That is, this violation undermines many of the stories the NSA told Walton during the 10 month period when they were purportedly coming clean on major problems with the dragnet, starting with the claim that these problems were a surprise not identified until after he wrote the first substantive opinion — 31 months after FISC first gave it sanction — authorizing the program. (I consider the 2006 opinion authorizing the dragnet a shockingly thin document, and Walton seems to have felt the need to lay out a more substantive case for the legality of it in 2008.)

But something else undermined that story: the pretense that the entire program arose from virgin birth in 2006.

Indeed, we know (though the government hasn’t actually admitted it, even though Ron Wyden has asked them to) that the Section 215 dragnet is actually just a part of the Dick Cheney’s illegal surveillance program placed under court sanction. Here’s how the NSA’s own draft IG Report (which was completed right smack dab in the middle of the discussions between Walton and the NSA about these violations) describes some aspects of the program, including the alert program that was part of the initial “discovery” of the violations.

(TS//SII/OC/NF) Analysis. NSA used a variety of tools to conduct metadata analysis and view the results. NSA’s primary tool for conducting metadata analysis, for PSP and traditional SIGINT collection, was MAINWAY. MAINWAY was used for storage, contact chaining, and for analyzing large volumes of global communications metadata. At the beginning of the PSP, only the “SIGINT Navigator” tool was available to view MAINWAY output. Over time, new tools and new processes, such as automated chaining alerting, were created to improve analysts’ efficiency. To obtain the most complete results, analysts used data collected under PSP and non-PSP authorities. Typically, they analyzed networks with two degrees of separation (two hops) from the target. Analysts determined if resulting information was reportable.

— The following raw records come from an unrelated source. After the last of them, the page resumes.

(** * dependencies.py: template expansion, dependency records, batch
      operations and transactional directory cleanup

    A shallow embedding of [dependencies.py].  Python values are a tagged
    union, dictionaries are finite maps, exceptions are an explicit result
    type, and every method that mutates [self] or touches the outside world
    is a state-passing function. *)

From Stdlib Require Import ZArith QArith String Ascii List Bool Lia.
From stdpp Require Import base option gmap strings list fin_maps.

Local Open Scope string_scope.
Local Open Scope Z_scope.

(** ** Python strings

    [str] is modelled by [string] (a sequence of 8-bit characters); the
    methods below are the ones the source calls.  A [unicode] object, as
    produced by [json.load], is given by its code points, taken below
    256, and so by the [str] object that holds the same characters.  Of
    the methods the source calls, [strip] is the one that tells the two
    types apart on such characters: it is given for both, [strip] for
    [str] and [ustrip] for [unicode]. *)

Module PyStr.

(** The characters of [string.whitespace]: tab, LF, VT, FF, CR, space.
    These are the characters that [str.strip()] removes. *)
Definition is_space (c : ascii) : bool :=
  let n := nat_of_ascii c in
  ((9 <=? n)%nat && (n <=? 13)%nat) || (n =? 32)%nat.

Definition is_lower (c : ascii) : bool :=
  let n := nat_of_ascii c in (97 <=? n)%nat && (n <=? 122)%nat.

Definition is_upper (c : ascii) : bool :=
  let n := nat_of_ascii c in (65 <=? n)%nat && (n <=? 90)%nat.

Definition is_digit (c : ascii) : bool :=
  let n := nat_of_ascii c in (48 <=? n)%nat && (n <=? 57)%nat.

(** [[a-zA-Z_]] and [[a-zA-Z_0-9]] of [template_regex]. *)
Definition is_word_start (c : ascii) : bool :=
  is_lower c || is_upper c || Ascii.eqb c "_".

Definition is_word_char (c : ascii) : bool :=
  is_word_start c || is_digit c.

Definition upper_char (c : ascii) : ascii :=
  if is_lower c then ascii_of_nat (nat_of_ascii c - 32) else c.

(** [s.upper()] *)
Fixpoint upper (s : string) : string :=
  match s with
  | EmptyString => EmptyString
  | String c r => String (upper_char c) (upper r)
  end.

(** [c in s] for a one-character [c] *)
Fixpoint contains (c : ascii) (s : string) : bool :=
  match s with
  | EmptyString => false
  | String d r => Ascii.eqb c d || contains c r
  end.

(** [s.split(c, 1)] when [c in s]: the text before the first [c] and the
    text after it; [None] when [c] does not occur (Python then returns a
    one-element list). *)
Fixpoint split1 (c : ascii) (s : string) : option (string * string) :=
  match s with
  | EmptyString => None
  | String d r =>
      if Ascii.eqb c d then Some (EmptyString, r)
      else match split1 c r with
           | Some (a, b) => Some (String d a, b)
           | None => None
           end
  end.

Fixpoint lstrip (s : string) : string :=
  match s with
  | EmptyString => EmptyString
  | String c r => if is_space c then lstrip r else s
  end.

Fixpoint rstrip (s : string) : string :=
  match s with
  | EmptyString => EmptyString
  | String c r =>
      match rstrip r with
      | EmptyString => if is_space c then EmptyString else String c EmptyString
      | r' => String c r'
      end
  end.

(** [s.strip()] for a [str] *)
Definition strip (s : string) : string := rstrip (lstrip s).

(** The white space of [unicode]: below 256 these are the characters of
    [str.strip()], the separators 0x1c to 0x1f, the next-line character
    0x85 and the no-break space 0xa0. *)
Definition is_uspace (c : ascii) : bool :=
  let n := nat_of_ascii c in
  is_space c || ((28 <=? n)%nat && (n <=? 31)%nat)
  || (n =? 133)%nat || (n =? 160)%nat.

(** Stripping the characters that [sp] selects. *)
Fixpoint lstrip_by (sp : ascii -> bool) (s : string) : string :=
  match s with
  | EmptyString => EmptyString
  | String c r => if sp c then lstrip_by sp r else s
  end.

Fixpoint rstrip_by (sp : ascii -> bool) (s : string) : string :=
  match s with
  | EmptyString => EmptyString
  | String c r =>
      match rstrip_by sp r with
      | EmptyString => if sp c then EmptyString else String c EmptyString
      | r' => String c r'
      end
  end.

Definition strip_by (sp : ascii -> bool) (s : string) : string :=
  rstrip_by sp (lstrip_by sp s).

(** [s.strip()] for a [unicode] *)
Definition ustrip (s : string) : string := strip_by is_uspace s.

(** The two string types of Python 2, and [s.strip()] by the type of
    [s]. *)
Inductive kind : Type := Bytes | Unicode.

Definition whitespace (k : kind) : ascii -> bool :=
  match k with
  | Bytes => is_space
  | Unicode => is_uspace
  end.

Definition strip_as (k : kind) (s : string) : string :=
  match k with
  | Bytes => strip s
  | Unicode => ustrip s
  end.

(TS//SII/OC/NF) In addition, an automated chaining alert process was created to alert analysts of new potentially reportable selectors. Previously approved selectors were compared to incoming MAINWAY data authorized by the PSP, E.O. 12333, or the FISC. Alerts of direct contacts with approved selectors were reported to NSA analysts for further analysis and potential reporting to FBI and CIA.

And here’s where the IG Report admits this all became the Section 215 dragnet.

(TS//SV/NF) According to NSA General Counsel Vito Potenza, the decision to transition telephony metadata to the Business Records Order was driven by a private sector company. After the New York Times article was published in December 2005, Mr. Potenza stated that one of the PSP providers expressed concern about providing telephony metadata to NSA under Presidential Authority without being compelled. Although OLC’s May 2004 opinion states that NSA collection of telephony metadata as business records under the Authorization was legally supportable, the provider preferred to be compelled to do so by a court order. 11

(TS//SII/NF) As with the PR/TT Order, DoJ and NSA collaboratively designed the application, prepared declarations, and responded to questions from court advisers. Their previous experience in drafting the PR/TT Order made this process more efficient.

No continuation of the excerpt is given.